• Work task:
Output the entries exactly.

• Source data:
(** * dataherald: context store, request validation and generation records

    A shallow embedding of
      - [dataherald/types.py]: the pydantic models, the [ObjectId] check on
        [db_connection_id] and the defaults of [SQLGeneration];
      - [dataherald/context_store/default.py]: [DefaultContextStore], which
        orchestrates the record repository (Mongo) and the vector index.

    Python exceptions do not roll back what was written before they were
    raised, so stateful code lives in a state-and-exception monad whose
    failures keep the state reached so far.  Every call made on a
    collaborator is also appended to a trace, which is what the ordering and
    read-only statements are about. *)

From Stdlib Require Import ZArith QArith Ascii String List Lia.
From stdpp Require Import base option list strings gmap fin_maps pretty.

Import ListNotations.
Local Open Scope string_scope.
Local Open Scope Z_scope.
Local Open Scope list_scope.

(** ** bson.objectid.ObjectId on a [str]

    [ObjectId.__validate] for a [str]: the length has to be 24 and
    [bytes.fromhex] has to succeed; otherwise [InvalidId] is raised.
    [bytes.fromhex] reads pairs of hexadecimal digits of either case and
    skips ASCII whitespace in front of a pair. *)

Module Bson.

Definition hex_value (c : ascii) : option N :=
  let n := N_of_ascii c in
  if ((48 <=? n) && (n <=? 57))%N then Some (n - 48)%N
  else if ((97 <=? n) && (n <=? 102))%N then Some (n - 87)%N
  else if ((65 <=? n) && (n <=? 70))%N then Some (n - 55)%N
  else None.

Definition is_hex (c : ascii) : bool :=
  match hex_value c with Some _ => true | None => false end.

Definition is_lower_hex (c : ascii) : bool :=
  let n := N_of_ascii c in
  (((48 <=? n) && (n <=? 57)) || ((97 <=? n) && (n <=? 102)))%N.

(** [Py_ISSPACE]: space, and the controls 9 to 13. *)
Definition is_space (c : ascii) : bool :=
  let n := N_of_ascii c in
  ((n =? 32) || ((9 <=? n) && (n <=? 13)))%N.

Fixpoint fromhex (s : string) : option (list N) :=
  match s with
  | EmptyString => Some []
  | String c rest =>
      if is_space c then fromhex rest
      else
        match hex_value c, rest with
        | Some top, String d rest' =>
            match hex_value d with
            | Some bot =>
                match fromhex rest' with
                | Some bs => Some ((top * 16 + bot)%N :: bs)
                | None => None
                end
            | None => None
            end
        | _, _ => None
        end
  end.

Inductive InvalidId := invalid_id (oid : string).

(** [ObjectId(oid)] for a [str] argument: the 12 bytes, or [InvalidId]. *)
Definition ObjectId (oid : string) : InvalidId + list N :=
  if (String.length oid =? 24)%nat then
    match fromhex oid with
    | Some bs => inr bs
    | None => inl (invalid_id oid)
    end
  else inl (invalid_id oid).

End Bson.

(** ** dataherald/types.py *)

(** [dict | None] metadata; [datetime] as a timestamp. *)
Definition Metadata := option (list (string * string)).
Definition datetime := Z.

(** What pydantic reports for one field. *)
Inductive FieldError :=
| ValueError (field msg : string)
| MinLengthError (field : string) (limit : nat).

(** A model either validates or raises [ValidationError] with the errors of
    its fields, in field order. *)
Inductive Validated (A : Type) :=
| Valid (a : A)
| ValidationError (errors : list FieldError).
Arguments Valid {A} a.
Arguments ValidationError {A} errors.

Module DBConnectionValidation.

(** The validator of [db_connection_id]: the value itself, or
    [ValueError("Must be a valid ObjectId")]. *)
Definition object_id_validation (v : string) : string + string :=
  match Bson.ObjectId v with
  | inr _ => inr v
  | inl _ => inl "Must be a valid ObjectId"
  end.

Definition field_errors (v : string) : list FieldError :=
  match object_id_validation v with
  | inr _ => []
  | inl msg => [ValueError "db_connection_id" msg]
  end.

Record t := { db_connection_id : string }.

Definition parse (v : string) : Validated t :=
  match field_errors v with
  | [] => Valid {| db_connection_id := v |}
  | errs => ValidationError errs
  end.

End DBConnectionValidation.

(** A [str] of Python is kept as its UTF-8 encoding. [len] counts its code
    points: the bytes that do not continue a character, those outside
    0x80..0xBF. *)
Definition is_continuation (c : ascii) : bool :=
  let n := N_of_ascii c in ((128 <=? n) && (n <? 192))%N.

Fixpoint len (s : string) : nat :=
  match s with
  | EmptyString => O
  | String c rest => if is_continuation c then len rest else S (len rest)
  end.

(** [Field(None, min_length=3)]: an omitted field keeps its default [None]
    unchecked; a given one needs [len] at least [limit]. *)
Definition min_length_errors (field : string) (limit : nat) (v : option string)
  : list FieldError :=
  match v with
  | Some s => if (len s <? limit)%nat then [MinLengthError field limit] else []
  | None => []
  end.

Definition validated {A : Type} (errs : list FieldError) (a : A) : Validated A :=
  match errs with
  | [] => Valid a
  | _ => ValidationError errs
  end.

Module InstructionRequest.

Record t := {
  db_connection_id : string;
  instruction : option string;
  metadata : Metadata }.

Definition parse (conn : string) (instr : option string) (md : Metadata) : Validated t :=
  validated
    (DBConnectionValidation.field_errors conn ++ min_length_errors "instruction" 3 instr)
    {| db_connection_id := conn; instruction := instr; metadata := md |}.

End InstructionRequest.

Module ScannerRequest.

Record t := {
  db_connection_id : string;
  table_names : option (list string);
  metadata : Metadata }.

Definition parse (conn : string) (tables : option (list string)) (md : Metadata)
  : Validated t :=
  validated (DBConnectionValidation.field_errors conn)
    {| db_connection_id := conn; table_names := tables; metadata := md |}.

End ScannerRequest.

Module GoldenSQLRequest.

Record t := {
  db_connection_id : string;
  question : option string;
  sql_query : option string;
  created_at : datetime;
  metadata : Metadata }.

(** The names of the fields, the inherited one first. *)
Definition fields : list string :=
  ["db_connection_id"; "question"; "sql_query"; "created_at"; "metadata"].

• Response for this exercise:
(** * dataherald: context store, request validation and generation records

    A shallow embedding of
      - [dataherald/types.py]: the pydantic models, the [ObjectId] check on
        [db_connection_id] and the defaults of [SQLGeneration];
      - [dataherald/context_store/default.py]: [DefaultContextStore], which
        orchestrates the record repository (Mongo) and the vector index.

    Python exceptions do not roll back what was written before they were
    raised, so stateful code lives in a state-and-exception monad whose
    failures keep the state reached so far.  Every call made on a
    collaborator is also appended to a trace, which is what the ordering and
    read-only statements are about. *)

From Stdlib Require Import ZArith QArith Ascii String List Lia.
From stdpp Require Import base option list strings gmap fin_maps pretty.

Import ListNotations.
Local Open Scope string_scope.
Local Open Scope Z_scope.
Local Open Scope list_scope.

(** ** bson.objectid.ObjectId on a [str]

    [ObjectId.__validate] for a [str]: the length has to be 24 and
    [bytes.fromhex] has to succeed; otherwise [InvalidId] is raised.
    [bytes.fromhex] reads pairs of hexadecimal digits of either case and
    skips ASCII whitespace in front of a pair. *)

Module Bson.

Definition hex_value (c : ascii) : option N :=
  let n := N_of_ascii c in
  if ((48 <=? n) && (n <=? 57))%N then Some (n - 48)%N
  else if ((97 <=? n) && (n <=? 102))%N then Some (n - 87)%N
  else if ((65 <=? n) && (n <=? 70))%N then Some (n - 55)%N
  else None.

Definition is_hex (c : ascii) : bool :=
  match hex_value c with Some _ => true | None => false end.

Definition is_lower_hex (c : ascii) : bool :=
  let n := N_of_ascii c in
  (((48 <=? n) && (n <=? 57)) || ((97 <=? n) && (n <=? 102)))%N.

(** [Py_ISSPACE]: space, and the controls 9 to 13. *)
Definition is_space (c : ascii) : bool :=
  let n := N_of_ascii c in
  ((n =? 32) || ((9 <=? n) && (n <=? 13)))%N.

Fixpoint fromhex (s : string) : option (list N) :=
  match s with
  | EmptyString => Some []
  | String c rest =>
      if is_space c then fromhex rest
      else
        match hex_value c, rest with
        | Some top, String d rest' =>
            match hex_value d with
            | Some bot =>
                match fromhex rest' with
                | Some bs => Some ((top * 16 + bot)%N :: bs)
                | None => None
                end
            | None => None
            end
        | _, _ => None
        end
  end.

Inductive InvalidId := invalid_id (oid : string).

(** [ObjectId(oid)] for a [str] argument: the 12 bytes, or [InvalidId]. *)
Definition ObjectId (oid : string) : InvalidId + list N :=
  if (String.length oid =? 24)%nat then
    match fromhex oid with
    | Some bs => inr bs
    | None => inl (invalid_id oid)
    end
  else inl (invalid_id oid).

End Bson.

(** ** dataherald/types.py *)

(** [dict | None] metadata; [datetime] as a timestamp. *)
Definition Metadata := option (list (string * string)).
Definition datetime := Z.

(** What pydantic reports for one field. *)
Inductive FieldError :=
| ValueError (field msg : string)
| MinLengthError (field : string) (limit : nat).

(** A model either validates or raises [ValidationError] with the errors of
    its fields, in field order. *)
Inductive Validated (A : Type) :=
| Valid (a : A)
| ValidationError (errors : list FieldError).
Arguments Valid {A} a.
Arguments ValidationError {A} errors.

Module DBConnectionValidation.

(** The validator of [db_connection_id]: the value itself, or
    [ValueError("Must be a valid ObjectId")]. *)
Definition object_id_validation (v : string) : string + string :=
  match Bson.ObjectId v with
  | inr _ => inr v
  | inl _ => inl "Must be a valid ObjectId"
  end.

Definition field_errors (v : string) : list FieldError :=
  match object_id_validation v with
  | inr _ => []
  | inl msg => [ValueError "db_connection_id" msg]
  end.

Record t := { db_connection_id : string }.

Definition parse (v : string) : Validated t :=
  match field_errors v with
  | [] => Valid {| db_connection_id := v |}
  | errs => ValidationError errs
  end.

End DBConnectionValidation.

(** A [str] of Python is kept as its UTF-8 encoding. [len] counts its code
    points: the bytes that do not continue a character, those outside
    0x80..0xBF. *)
Definition is_continuation (c : ascii) : bool :=
  let n := N_of_ascii c in ((128 <=? n) && (n <? 192))%N.

Fixpoint len (s : string) : nat :=
  match s with
  | EmptyString => O
  | String c rest => if is_continuation c then len rest else S (len rest)
  end.

(** [Field(None, min_length=3)]: an omitted field keeps its default [None]
    unchecked; a given one needs [len] at least [limit]. *)
Definition min_length_errors (field : string) (limit : nat) (v : option string)
  : list FieldError :=
  match v with
  | Some s => if (len s <? limit)%nat then [MinLengthError field limit] else []
  | None => []
  end.

Definition validated {A : Type} (errs : list FieldError) (a : A) : Validated A :=
  match errs with
  | [] => Valid a
  | _ => ValidationError errs
  end.

Module InstructionRequest.

Record t := {
  db_connection_id : string;
  instruction : option string;
  metadata : Metadata }.

Definition parse (conn : string) (instr : option string) (md : Metadata) : Validated t :=
  validated
    (DBConnectionValidation.field_errors conn ++ min_length_errors "instruction" 3 instr)
    {| db_connection_id := conn; instruction := instr; metadata := md |}.

End InstructionRequest.

Module ScannerRequest.

Record t := {
  db_connection_id : string;
  table_names : option (list string);
  metadata : Metadata }.

Definition parse (conn : string) (tables : option (list string)) (md : Metadata)
  : Validated t :=
  validated (DBConnectionValidation.field_errors conn)
    {| db_connection_id := conn; table_names := tables; metadata := md |}.

End ScannerRequest.

Module GoldenSQLRequest.

Record t := {
  db_connection_id : string;
  question : option string;
  sql_query : option string;
  created_at : datetime;
  metadata : Metadata }.

(** The names of the fields, the inherited one first. *)
Definition fields : list string :=
  ["db_connection_id"; "question"; "sql_query"; "created_at"; "metadata"].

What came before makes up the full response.